▸ **PROBLEM DETAILS**
From the records below, please return each line that holds the word "which".

———

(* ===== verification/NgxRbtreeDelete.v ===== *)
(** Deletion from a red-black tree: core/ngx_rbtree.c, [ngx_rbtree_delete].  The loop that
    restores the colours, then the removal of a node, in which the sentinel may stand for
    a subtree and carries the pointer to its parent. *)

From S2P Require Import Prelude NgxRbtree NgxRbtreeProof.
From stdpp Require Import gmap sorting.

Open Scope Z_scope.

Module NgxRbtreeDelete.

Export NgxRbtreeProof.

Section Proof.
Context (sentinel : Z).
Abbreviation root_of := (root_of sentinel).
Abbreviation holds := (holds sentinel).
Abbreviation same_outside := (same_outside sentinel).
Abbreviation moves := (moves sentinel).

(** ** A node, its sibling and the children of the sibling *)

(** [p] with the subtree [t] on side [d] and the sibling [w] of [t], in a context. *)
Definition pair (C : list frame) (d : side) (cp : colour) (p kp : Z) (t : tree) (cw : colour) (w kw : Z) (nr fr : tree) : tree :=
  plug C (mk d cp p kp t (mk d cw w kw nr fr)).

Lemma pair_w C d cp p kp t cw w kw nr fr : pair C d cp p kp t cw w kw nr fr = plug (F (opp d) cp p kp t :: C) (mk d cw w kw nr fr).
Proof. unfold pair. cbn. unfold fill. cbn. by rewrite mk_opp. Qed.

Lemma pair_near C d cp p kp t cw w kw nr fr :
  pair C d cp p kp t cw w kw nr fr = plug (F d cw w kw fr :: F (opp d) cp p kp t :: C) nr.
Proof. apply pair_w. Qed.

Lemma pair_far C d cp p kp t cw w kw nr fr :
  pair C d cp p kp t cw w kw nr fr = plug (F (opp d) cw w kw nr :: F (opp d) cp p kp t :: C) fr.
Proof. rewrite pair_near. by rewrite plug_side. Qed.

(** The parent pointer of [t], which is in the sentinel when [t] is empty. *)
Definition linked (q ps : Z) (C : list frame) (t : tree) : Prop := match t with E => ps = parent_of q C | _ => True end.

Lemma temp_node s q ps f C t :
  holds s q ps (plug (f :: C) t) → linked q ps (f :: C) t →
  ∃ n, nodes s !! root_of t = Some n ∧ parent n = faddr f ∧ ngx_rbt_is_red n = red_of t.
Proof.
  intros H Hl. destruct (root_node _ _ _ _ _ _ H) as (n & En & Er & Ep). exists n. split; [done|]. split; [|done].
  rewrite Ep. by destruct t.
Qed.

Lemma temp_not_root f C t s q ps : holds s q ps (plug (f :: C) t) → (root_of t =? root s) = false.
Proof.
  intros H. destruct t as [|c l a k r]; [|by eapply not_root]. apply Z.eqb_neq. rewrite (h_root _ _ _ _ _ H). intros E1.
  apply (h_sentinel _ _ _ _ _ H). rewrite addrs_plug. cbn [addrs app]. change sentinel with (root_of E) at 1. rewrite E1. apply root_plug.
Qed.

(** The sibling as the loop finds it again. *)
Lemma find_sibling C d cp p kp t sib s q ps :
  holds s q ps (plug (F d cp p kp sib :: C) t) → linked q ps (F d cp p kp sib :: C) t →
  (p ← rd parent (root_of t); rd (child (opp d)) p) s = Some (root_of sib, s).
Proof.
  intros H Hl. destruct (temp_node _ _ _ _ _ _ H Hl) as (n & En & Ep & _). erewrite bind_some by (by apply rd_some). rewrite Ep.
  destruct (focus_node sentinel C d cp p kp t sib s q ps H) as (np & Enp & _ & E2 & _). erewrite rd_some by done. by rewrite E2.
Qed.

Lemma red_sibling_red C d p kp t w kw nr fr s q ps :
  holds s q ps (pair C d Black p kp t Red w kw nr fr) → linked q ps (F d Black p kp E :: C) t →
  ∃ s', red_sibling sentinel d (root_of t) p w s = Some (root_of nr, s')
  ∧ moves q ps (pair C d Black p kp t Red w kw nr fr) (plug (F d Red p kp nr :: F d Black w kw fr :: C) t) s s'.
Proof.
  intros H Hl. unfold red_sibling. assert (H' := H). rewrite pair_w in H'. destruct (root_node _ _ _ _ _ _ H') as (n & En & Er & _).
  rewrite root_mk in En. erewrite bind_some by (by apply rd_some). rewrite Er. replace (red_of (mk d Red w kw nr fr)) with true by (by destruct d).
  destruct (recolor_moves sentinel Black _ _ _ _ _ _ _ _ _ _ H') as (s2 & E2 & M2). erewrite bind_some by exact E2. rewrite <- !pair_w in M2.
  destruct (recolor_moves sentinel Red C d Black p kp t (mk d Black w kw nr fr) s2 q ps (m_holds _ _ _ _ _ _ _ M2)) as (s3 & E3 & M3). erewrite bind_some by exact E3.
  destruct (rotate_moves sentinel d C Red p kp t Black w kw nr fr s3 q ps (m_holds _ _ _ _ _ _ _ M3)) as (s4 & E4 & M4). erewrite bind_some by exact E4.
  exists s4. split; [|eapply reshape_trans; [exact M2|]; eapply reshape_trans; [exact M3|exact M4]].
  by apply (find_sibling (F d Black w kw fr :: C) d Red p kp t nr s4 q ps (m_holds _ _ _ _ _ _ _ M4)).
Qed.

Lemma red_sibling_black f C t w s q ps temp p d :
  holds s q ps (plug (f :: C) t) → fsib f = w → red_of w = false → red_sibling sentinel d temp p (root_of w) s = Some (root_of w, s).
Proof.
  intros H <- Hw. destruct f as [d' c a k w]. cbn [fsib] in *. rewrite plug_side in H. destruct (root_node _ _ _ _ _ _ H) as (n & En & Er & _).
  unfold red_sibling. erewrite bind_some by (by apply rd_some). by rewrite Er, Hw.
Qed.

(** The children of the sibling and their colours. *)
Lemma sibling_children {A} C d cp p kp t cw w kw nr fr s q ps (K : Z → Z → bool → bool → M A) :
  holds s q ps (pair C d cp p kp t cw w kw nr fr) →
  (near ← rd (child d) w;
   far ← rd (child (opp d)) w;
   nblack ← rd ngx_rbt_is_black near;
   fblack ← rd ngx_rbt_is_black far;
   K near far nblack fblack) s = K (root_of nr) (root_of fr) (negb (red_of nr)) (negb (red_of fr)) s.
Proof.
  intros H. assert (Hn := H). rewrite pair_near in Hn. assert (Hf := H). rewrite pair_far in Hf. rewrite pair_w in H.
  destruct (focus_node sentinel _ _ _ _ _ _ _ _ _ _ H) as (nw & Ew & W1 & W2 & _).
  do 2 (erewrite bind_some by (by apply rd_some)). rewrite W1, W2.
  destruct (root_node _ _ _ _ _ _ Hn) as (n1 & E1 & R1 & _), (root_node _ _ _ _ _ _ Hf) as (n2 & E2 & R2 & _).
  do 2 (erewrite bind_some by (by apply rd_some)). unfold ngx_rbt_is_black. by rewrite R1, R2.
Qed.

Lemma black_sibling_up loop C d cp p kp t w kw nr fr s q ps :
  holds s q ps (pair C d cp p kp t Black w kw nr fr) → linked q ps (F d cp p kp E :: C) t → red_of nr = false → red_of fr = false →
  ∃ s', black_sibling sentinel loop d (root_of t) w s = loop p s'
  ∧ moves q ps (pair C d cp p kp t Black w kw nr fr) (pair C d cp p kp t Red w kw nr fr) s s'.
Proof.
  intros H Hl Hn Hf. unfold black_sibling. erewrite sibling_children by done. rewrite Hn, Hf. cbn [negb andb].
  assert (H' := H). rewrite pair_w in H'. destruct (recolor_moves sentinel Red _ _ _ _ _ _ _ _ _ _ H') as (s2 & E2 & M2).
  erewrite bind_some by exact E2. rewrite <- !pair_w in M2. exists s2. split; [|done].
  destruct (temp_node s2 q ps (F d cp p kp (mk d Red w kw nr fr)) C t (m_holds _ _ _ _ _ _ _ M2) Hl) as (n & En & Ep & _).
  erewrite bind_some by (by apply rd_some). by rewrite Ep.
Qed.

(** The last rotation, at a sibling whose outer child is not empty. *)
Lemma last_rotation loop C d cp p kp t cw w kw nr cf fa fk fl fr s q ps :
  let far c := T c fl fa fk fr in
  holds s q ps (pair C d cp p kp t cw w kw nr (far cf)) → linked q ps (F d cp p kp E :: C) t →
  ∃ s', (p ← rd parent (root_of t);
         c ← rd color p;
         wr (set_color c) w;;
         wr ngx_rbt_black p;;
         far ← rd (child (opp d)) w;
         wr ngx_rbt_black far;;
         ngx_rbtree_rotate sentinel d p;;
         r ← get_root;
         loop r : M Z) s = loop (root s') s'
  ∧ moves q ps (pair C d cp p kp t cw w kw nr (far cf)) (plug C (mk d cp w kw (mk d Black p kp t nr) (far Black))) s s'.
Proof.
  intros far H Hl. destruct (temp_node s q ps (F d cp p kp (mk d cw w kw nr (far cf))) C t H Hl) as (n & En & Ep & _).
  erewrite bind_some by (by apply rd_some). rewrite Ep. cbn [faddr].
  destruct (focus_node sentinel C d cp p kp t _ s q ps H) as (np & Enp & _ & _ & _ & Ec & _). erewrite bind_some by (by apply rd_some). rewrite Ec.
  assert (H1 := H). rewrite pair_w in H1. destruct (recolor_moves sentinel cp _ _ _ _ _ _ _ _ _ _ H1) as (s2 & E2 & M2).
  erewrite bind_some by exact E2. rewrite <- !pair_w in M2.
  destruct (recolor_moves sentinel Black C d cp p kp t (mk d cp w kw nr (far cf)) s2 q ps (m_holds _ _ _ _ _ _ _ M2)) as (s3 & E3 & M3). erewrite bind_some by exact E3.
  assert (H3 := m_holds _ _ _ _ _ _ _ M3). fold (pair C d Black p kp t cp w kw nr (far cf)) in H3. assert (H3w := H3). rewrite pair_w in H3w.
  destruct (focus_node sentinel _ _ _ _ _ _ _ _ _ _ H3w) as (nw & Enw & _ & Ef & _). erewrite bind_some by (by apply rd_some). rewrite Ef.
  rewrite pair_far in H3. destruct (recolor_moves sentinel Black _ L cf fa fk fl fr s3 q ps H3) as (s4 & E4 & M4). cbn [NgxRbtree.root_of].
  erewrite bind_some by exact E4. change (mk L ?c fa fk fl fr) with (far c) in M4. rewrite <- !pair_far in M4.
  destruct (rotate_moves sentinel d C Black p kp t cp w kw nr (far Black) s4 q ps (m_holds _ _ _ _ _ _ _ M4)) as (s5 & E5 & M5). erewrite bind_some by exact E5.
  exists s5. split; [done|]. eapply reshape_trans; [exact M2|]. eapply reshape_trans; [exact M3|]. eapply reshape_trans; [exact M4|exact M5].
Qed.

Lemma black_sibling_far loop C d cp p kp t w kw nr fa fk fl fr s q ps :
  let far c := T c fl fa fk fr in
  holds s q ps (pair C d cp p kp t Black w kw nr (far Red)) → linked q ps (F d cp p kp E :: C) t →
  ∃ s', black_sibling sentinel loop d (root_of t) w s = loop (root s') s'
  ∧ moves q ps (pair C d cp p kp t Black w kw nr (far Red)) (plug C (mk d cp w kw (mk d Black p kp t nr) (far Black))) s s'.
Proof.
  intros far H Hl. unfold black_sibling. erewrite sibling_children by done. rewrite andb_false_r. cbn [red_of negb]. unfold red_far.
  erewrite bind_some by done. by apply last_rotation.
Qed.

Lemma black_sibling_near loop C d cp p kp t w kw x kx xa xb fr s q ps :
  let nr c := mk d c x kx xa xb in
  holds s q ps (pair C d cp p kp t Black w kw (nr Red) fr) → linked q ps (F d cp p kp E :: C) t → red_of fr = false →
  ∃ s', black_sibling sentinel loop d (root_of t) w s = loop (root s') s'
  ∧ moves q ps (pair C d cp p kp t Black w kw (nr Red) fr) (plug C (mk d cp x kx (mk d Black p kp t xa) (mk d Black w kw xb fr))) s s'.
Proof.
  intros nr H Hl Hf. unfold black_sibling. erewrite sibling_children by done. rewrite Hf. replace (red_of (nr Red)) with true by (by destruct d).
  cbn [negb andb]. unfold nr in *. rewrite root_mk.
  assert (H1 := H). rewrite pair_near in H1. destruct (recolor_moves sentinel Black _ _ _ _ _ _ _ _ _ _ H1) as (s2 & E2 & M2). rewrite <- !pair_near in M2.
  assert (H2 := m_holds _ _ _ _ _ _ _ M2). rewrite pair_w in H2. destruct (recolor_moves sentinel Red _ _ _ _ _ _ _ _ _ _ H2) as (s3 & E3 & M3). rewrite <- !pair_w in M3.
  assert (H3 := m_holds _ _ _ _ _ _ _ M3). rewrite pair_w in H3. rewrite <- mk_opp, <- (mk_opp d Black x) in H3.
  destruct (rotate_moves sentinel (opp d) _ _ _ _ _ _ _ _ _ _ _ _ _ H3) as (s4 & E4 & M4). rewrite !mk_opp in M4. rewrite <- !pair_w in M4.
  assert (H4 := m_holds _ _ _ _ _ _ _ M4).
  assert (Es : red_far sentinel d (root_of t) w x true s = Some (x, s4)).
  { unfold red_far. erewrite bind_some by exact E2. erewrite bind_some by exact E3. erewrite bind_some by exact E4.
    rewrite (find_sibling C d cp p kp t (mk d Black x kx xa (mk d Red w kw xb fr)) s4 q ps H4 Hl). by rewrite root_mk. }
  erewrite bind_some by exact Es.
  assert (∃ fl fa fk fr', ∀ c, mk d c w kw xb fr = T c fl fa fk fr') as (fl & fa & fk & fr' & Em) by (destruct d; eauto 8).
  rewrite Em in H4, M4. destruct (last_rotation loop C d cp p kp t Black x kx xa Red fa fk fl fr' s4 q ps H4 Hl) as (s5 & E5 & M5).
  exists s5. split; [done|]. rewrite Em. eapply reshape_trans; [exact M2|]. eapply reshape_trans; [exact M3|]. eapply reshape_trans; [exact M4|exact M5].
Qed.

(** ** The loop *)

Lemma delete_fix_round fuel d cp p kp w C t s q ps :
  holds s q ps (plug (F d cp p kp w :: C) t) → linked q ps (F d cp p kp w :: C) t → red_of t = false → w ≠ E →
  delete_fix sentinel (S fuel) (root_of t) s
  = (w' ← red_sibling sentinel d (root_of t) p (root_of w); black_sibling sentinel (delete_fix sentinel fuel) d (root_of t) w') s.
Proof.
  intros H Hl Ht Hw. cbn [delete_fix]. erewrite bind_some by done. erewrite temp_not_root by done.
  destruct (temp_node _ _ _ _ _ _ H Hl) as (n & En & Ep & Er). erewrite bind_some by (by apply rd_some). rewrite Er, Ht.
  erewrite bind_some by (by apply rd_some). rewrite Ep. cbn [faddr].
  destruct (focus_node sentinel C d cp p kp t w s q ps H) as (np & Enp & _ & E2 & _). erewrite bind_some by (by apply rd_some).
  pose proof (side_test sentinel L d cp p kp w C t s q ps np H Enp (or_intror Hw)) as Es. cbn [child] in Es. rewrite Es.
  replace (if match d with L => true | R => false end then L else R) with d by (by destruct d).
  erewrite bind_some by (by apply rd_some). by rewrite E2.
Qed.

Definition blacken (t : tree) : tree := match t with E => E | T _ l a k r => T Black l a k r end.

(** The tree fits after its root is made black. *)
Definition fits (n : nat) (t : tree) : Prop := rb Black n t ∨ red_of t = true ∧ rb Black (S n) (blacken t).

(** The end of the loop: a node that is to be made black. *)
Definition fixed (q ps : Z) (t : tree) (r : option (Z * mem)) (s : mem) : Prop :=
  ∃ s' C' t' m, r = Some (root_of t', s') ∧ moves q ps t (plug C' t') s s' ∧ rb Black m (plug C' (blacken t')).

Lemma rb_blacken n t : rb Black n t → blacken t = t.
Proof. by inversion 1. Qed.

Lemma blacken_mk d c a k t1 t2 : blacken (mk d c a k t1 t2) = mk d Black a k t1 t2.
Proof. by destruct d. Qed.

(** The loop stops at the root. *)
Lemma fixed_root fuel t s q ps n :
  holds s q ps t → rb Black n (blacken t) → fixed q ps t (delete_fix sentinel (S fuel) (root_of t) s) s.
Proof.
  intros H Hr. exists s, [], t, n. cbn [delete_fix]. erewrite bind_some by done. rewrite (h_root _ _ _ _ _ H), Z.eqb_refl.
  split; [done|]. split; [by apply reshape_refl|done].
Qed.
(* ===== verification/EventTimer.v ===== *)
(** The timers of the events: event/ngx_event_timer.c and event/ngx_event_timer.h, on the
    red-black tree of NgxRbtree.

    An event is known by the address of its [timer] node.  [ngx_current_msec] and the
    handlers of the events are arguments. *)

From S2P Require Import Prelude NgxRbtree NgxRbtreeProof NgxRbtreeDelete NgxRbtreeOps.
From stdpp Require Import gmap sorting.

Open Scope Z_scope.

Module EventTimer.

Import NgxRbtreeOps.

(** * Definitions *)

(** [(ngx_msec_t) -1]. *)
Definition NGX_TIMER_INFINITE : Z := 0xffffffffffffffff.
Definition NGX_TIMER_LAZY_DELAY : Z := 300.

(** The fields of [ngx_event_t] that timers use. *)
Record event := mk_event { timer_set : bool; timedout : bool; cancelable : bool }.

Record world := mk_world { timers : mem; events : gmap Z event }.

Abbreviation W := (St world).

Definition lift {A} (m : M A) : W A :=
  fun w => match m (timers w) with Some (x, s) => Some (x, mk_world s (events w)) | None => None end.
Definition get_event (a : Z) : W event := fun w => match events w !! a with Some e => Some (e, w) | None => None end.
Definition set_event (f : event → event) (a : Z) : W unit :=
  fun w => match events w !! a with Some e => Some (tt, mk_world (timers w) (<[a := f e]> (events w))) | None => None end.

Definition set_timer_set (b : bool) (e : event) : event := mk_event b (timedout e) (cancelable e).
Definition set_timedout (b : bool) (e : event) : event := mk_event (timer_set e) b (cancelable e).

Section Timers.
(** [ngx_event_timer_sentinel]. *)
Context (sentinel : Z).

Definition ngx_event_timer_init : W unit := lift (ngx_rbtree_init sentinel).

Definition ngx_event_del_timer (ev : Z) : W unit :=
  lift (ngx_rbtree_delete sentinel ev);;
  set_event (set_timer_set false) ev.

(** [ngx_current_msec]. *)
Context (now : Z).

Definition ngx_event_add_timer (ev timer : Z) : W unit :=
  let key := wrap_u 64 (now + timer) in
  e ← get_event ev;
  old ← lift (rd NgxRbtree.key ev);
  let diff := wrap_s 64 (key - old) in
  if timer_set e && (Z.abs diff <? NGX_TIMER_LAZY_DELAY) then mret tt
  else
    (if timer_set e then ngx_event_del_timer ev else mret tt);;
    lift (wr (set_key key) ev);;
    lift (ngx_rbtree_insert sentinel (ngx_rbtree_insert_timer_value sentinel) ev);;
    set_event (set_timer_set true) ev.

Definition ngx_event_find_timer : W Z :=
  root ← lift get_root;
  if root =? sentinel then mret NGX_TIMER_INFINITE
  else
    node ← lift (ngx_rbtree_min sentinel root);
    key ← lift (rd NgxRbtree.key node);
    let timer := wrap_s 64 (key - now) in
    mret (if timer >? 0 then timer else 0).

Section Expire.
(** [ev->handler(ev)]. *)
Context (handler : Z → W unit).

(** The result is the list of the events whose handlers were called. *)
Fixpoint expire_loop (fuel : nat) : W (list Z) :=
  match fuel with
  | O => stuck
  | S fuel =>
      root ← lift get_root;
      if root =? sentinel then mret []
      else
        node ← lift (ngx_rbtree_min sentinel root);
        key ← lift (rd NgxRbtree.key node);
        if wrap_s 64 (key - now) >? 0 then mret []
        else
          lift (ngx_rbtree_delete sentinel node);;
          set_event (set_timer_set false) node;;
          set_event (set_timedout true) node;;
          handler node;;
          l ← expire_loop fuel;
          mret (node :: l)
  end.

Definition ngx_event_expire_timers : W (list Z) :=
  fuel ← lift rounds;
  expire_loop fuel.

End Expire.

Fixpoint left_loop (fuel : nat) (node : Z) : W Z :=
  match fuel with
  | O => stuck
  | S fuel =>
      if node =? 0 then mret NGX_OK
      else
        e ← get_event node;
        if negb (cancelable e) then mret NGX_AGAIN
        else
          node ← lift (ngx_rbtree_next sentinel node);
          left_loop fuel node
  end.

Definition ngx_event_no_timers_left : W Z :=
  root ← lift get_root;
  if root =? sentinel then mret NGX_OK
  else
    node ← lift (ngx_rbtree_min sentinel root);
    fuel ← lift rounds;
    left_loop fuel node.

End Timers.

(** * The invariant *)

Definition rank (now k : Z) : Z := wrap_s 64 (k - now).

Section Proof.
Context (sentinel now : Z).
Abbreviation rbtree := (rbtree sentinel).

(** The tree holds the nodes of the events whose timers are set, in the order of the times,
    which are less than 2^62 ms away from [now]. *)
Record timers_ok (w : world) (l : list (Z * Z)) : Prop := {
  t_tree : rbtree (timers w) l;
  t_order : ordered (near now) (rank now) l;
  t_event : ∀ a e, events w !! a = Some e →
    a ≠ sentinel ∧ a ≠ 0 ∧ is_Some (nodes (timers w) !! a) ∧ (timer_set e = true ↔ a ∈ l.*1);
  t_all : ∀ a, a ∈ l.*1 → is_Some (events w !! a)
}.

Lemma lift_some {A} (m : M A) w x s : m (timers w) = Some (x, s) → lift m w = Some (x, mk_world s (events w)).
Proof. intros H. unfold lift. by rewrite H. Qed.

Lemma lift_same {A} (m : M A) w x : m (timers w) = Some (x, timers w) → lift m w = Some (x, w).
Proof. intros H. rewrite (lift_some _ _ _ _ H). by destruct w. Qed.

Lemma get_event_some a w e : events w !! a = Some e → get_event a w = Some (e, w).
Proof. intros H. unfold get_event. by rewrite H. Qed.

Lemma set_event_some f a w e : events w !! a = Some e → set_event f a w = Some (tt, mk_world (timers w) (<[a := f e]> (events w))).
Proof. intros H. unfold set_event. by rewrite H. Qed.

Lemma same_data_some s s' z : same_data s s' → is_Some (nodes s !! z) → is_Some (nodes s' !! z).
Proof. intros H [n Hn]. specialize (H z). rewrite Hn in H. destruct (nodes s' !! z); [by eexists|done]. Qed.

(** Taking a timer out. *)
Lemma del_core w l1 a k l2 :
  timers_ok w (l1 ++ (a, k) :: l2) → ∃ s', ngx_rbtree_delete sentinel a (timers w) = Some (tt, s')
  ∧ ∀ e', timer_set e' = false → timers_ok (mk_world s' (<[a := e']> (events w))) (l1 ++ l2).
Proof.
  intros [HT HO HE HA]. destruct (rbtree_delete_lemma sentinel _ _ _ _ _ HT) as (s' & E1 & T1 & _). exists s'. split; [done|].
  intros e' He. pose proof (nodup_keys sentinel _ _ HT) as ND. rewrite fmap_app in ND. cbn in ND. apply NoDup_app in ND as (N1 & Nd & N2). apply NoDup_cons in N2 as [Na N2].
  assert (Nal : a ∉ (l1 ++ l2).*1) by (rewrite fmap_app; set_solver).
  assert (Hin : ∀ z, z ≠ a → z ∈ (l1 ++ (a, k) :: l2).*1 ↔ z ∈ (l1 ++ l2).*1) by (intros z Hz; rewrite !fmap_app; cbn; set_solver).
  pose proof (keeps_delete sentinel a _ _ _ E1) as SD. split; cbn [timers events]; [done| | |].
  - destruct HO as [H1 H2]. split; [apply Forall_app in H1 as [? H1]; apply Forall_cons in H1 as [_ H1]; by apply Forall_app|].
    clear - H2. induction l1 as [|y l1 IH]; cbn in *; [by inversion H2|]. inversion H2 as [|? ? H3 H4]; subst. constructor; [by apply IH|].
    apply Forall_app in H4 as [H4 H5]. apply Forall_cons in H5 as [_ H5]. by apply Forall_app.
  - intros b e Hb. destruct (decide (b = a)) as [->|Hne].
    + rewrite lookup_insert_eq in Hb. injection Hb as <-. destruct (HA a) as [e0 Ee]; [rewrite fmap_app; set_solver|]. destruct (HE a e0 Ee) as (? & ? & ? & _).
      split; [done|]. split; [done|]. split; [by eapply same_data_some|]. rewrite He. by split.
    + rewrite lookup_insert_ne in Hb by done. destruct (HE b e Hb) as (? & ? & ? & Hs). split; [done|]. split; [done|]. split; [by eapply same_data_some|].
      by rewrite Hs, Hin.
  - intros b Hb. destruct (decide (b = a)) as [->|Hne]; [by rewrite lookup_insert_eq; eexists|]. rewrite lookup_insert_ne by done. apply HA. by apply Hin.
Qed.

———

▸ **YOUR SOLUTION**
    restores the colours, then the removal of a node, in which the sentinel may stand for
(** The parent pointer of [t], which is in the sentinel when [t] is empty. *)
    which are less than 2^62 ms away from [now]. *)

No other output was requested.